After the killings of 20 Egyptians at the hands of “Islamic State” in Libya, Shoukry headed to New York for an urgent meeting with the Libyan and Jordanian UN representatives.
Shoukry told the UN Secretary General Ban Ki-moon during the meeting that the UN shares a great responsibility towards retaining security in Libya. He said this is by empowering the Libyan government as the only legitimate authority in the country. This includes supporting them in counterterrorism acts and banning the illegal smuggling of weapons into Libyan cities.
The UN meeting was followed by a counter-terrorism summit in Washington. During the summit, Shoukry met with his US counterpart John Kerry and EU High Representative for Foreign Affairs Federica Mogherini.
He discussed bilateral relations with Kerry and other regional issues, including the situation in Libya and potential actions to counter terroristic groups, according to the Foreign Ministry’s official statement.
“This is just the beginning, to save Libya from the danger of terrorism,” Foreign Ministry spokesperson Badr Abdel Atty said in the statement, referring to Shoukry’s meeting. “It has created an international momentum regarding this issue.”

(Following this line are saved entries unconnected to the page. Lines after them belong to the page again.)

(** X6: a [KeyError] that escapes while the listed class is imported or
    constructed is taken for a lookup miss: nothing is cached, the error
    is not reported, and the callers silently use the stateless path (the
    codec table, or the model's own [dumps()] for a model instance). *)
Theorem constructor_KeyError_is_swallowed
    (E : Env) (st : State) (n path : string) (e : Exn) :
  _override (self st) !! n = None ->
  override_classes (self st) !! n = Some path ->
  construct_fails E path e ->
  is_KeyError e = true ->
  n <> "" ->
  (forall topic obj,
      as_model obj = None ->
      dumps_key E topic obj (CName n) st =
        (dumps E (CName n) obj, logged [EvCodecDumps (CName n) obj] st) /\
      dumps_value E topic obj (CName n) st =
        (dumps E (CName n) obj, logged [EvCodecDumps (CName n) obj] st)) /\
  (forall topic t data req ov,
      declared_serializer t = CName n ->
      dumps_key E topic (VModel t data req) ov st =
        (model_dumps E (VModel t data req),
         logged [EvModelDumps (VModel t data req)] st) /\
      dumps_value E topic (VModel t data req) ov st =
        (model_dumps E (VModel t data req),
         logged [EvModelDumps (VModel t data req)] st)) /\
  (forall t data v,
      data <> VNone ->
      py_or (declared_serializer t) (key_serializer (self st)) = CName n ->
      loads E (CName n) data = Return v ->
      model_init E t v None = None ->
      loads_key E (Some t) data st =
        (Return (VModel t v None),
         logged [EvCodecLoads (CName n) data; EvModelNew t v None] st)).
Proof.
  intros Hc Ht Hf He Hn.
  pose proof (get_serializer_construct_fails E st n path e Hc Ht Hf) as Hg.
  pose proof (truthy_name n Hn) as Htr.
  split; [|split].
  - intros topic obj Hm.
    assert (Hs : established obj (CName n) = CName n)
      by (unfold established; now rewrite Hm).
    rewrite (dumps_key_established E topic obj (CName n) st),
            (dumps_value_established E topic obj (CName n) st)
      by (now rewrite Hs).
    rewrite Hs, Hm.
    now rewrite !(with_serializer_miss E _ _ _ _ _ _ Hg He).
  - intros topic t data req ov Hs.
    assert (Hs' : established (VModel t data req) ov = CName n) by exact Hs.
    rewrite (dumps_key_established E topic (VModel t data req) ov st),
            (dumps_value_established E topic (VModel t data req) ov st)
      by (now rewrite Hs').
    rewrite Hs'. simpl.
    now rewrite !(with_serializer_miss E _ _ _ _ _ _ Hg He).
  - intros t data v Hd Hs Hl Hi.
    apply (loads_key_decodes E t data st (Return (VModel t v None)) _ Hd).
    rewrite Hs.
    now apply (codec_decodes E st (CName n) data t None e st v).
Qed.

(** The constructor looks up a setting that is missing; the value is
    handed to the codec table, which does not know ["avro"]. *)
Lemma constructor_KeyError_is_swallowed_witness :
  dumps_value unconfigured_env "topic1" payload (CName "avro") fresh =
    (Raise (mkExn KeyError "'avro'"),
     logged [EvCodecDumps (CName "avro") payload] fresh).
Proof.
  assert (Hf : construct_fails unconfigured_env
                 "faust.serializers.avro.faust:AvroSerializer" missing_setting)
    by (right; now exists "faust.serializers.avro.faust:AvroSerializer").
  assert (Hn : "avro" <> "") by discriminate.
  destruct (constructor_KeyError_is_swallowed unconfigured_env fresh "avro"
              "faust.serializers.avro.faust:AvroSerializer" missing_setting
              eq_refl eq_refl Hf eq_refl Hn)
    as (Henc & _).
  now apply (Henc "topic1" payload).
Defined.

(** ** One external serializer for all four operations *)

(** X7: when the key and then the value of a message are encoded under a
    listed name that is not cached yet, the instance is constructed once,
    by the first call, and the second call reuses it: the outside calls
    are the construction, [ser.dumps_key(topic, key)] and
    [ser.dumps_value(topic, value)] on that one instance, for models and
    other values alike; neither the codec table nor a model's own
    [dumps()] is called. *)
Theorem message_encoded_by_one_instance
    (E : Env) (st : State) (n path cls topic : string)
    (k v : Val) (ovk ovv : CodecArg) :
  let ser := {| ser_id := next_id st; ser_class := cls;
                ser_registry := registry_id (self st) |} in
  let st1 := {| self := cache_insert n ser (self st);
                next_id := S (next_id st);
                trace := trace st ++ [EvNew n ser] |} in
  _override (self st) !! n = None ->
  override_classes (self st) !! n = Some path ->
  symbol_by_name E path = Return cls ->
  ser_init E cls = None ->
  n <> "" ->
  established k ovk = CName n ->
  established v ovv = CName n ->
  dumps_key E topic k ovk st =
    (ser_dumps_key E ser topic k, logged [EvSerDumpsKey ser topic k] st1) /\
  dumps_value E topic v ovv (logged [EvSerDumpsKey ser topic k] st1) =
    (ser_dumps_value E ser topic v,
     logged [EvSerDumpsKey ser topic k; EvSerDumpsValue ser topic v] st1).
Proof.
  intros ser st1 Hc Ht Hs Hi Hn Hk Hv.
  pose proof (truthy_name n Hn) as Htr.
  pose proof (get_serializer_new E st n path cls Hc Ht Hs Hi) as Hnew.
  cbv zeta in Hnew. fold ser in Hnew. fold st1 in Hnew.
  split.
  - apply encoders_hit; rewrite Hk; assumption.
  - rewrite (logged_cons (EvSerDumpsKey ser topic k)
               [EvSerDumpsValue ser topic v] st1).
    apply encoders_hit; rewrite Hv; [assumption|].
    apply get_serializer_cached. apply lookup_insert_eq.
Qed.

Unlike countries participating in the US-led military coalition against ISIS, such as Jordan, Egypt encountered the largest number of killed hostages by “Islamic State”, outside its borders.
A few hours prior to “Islamic State” publishing the video showing the murder of the 20 Egyptians, the Foreign Ministry released a statement. They said they were meeting with Libyan officials to “investigate the situation of the abducted workers”.
The statement raised doubts regarding the Foreign Ministry’s acquaintance with the situation in Libya. A video promotion had been posted a few days earlier by “Islamic State” activists on Twitter, showing the Egyptians in orange “execution” jumpsuits.
The Foreign Ministry endeavours towards this file in particular was widely criticised by mainstream television channels, for displaying lack of awareness of the Egyptians’ situation in Libya. Several TV hosts directly attacked Shoukry, saying: “He could not do his job.”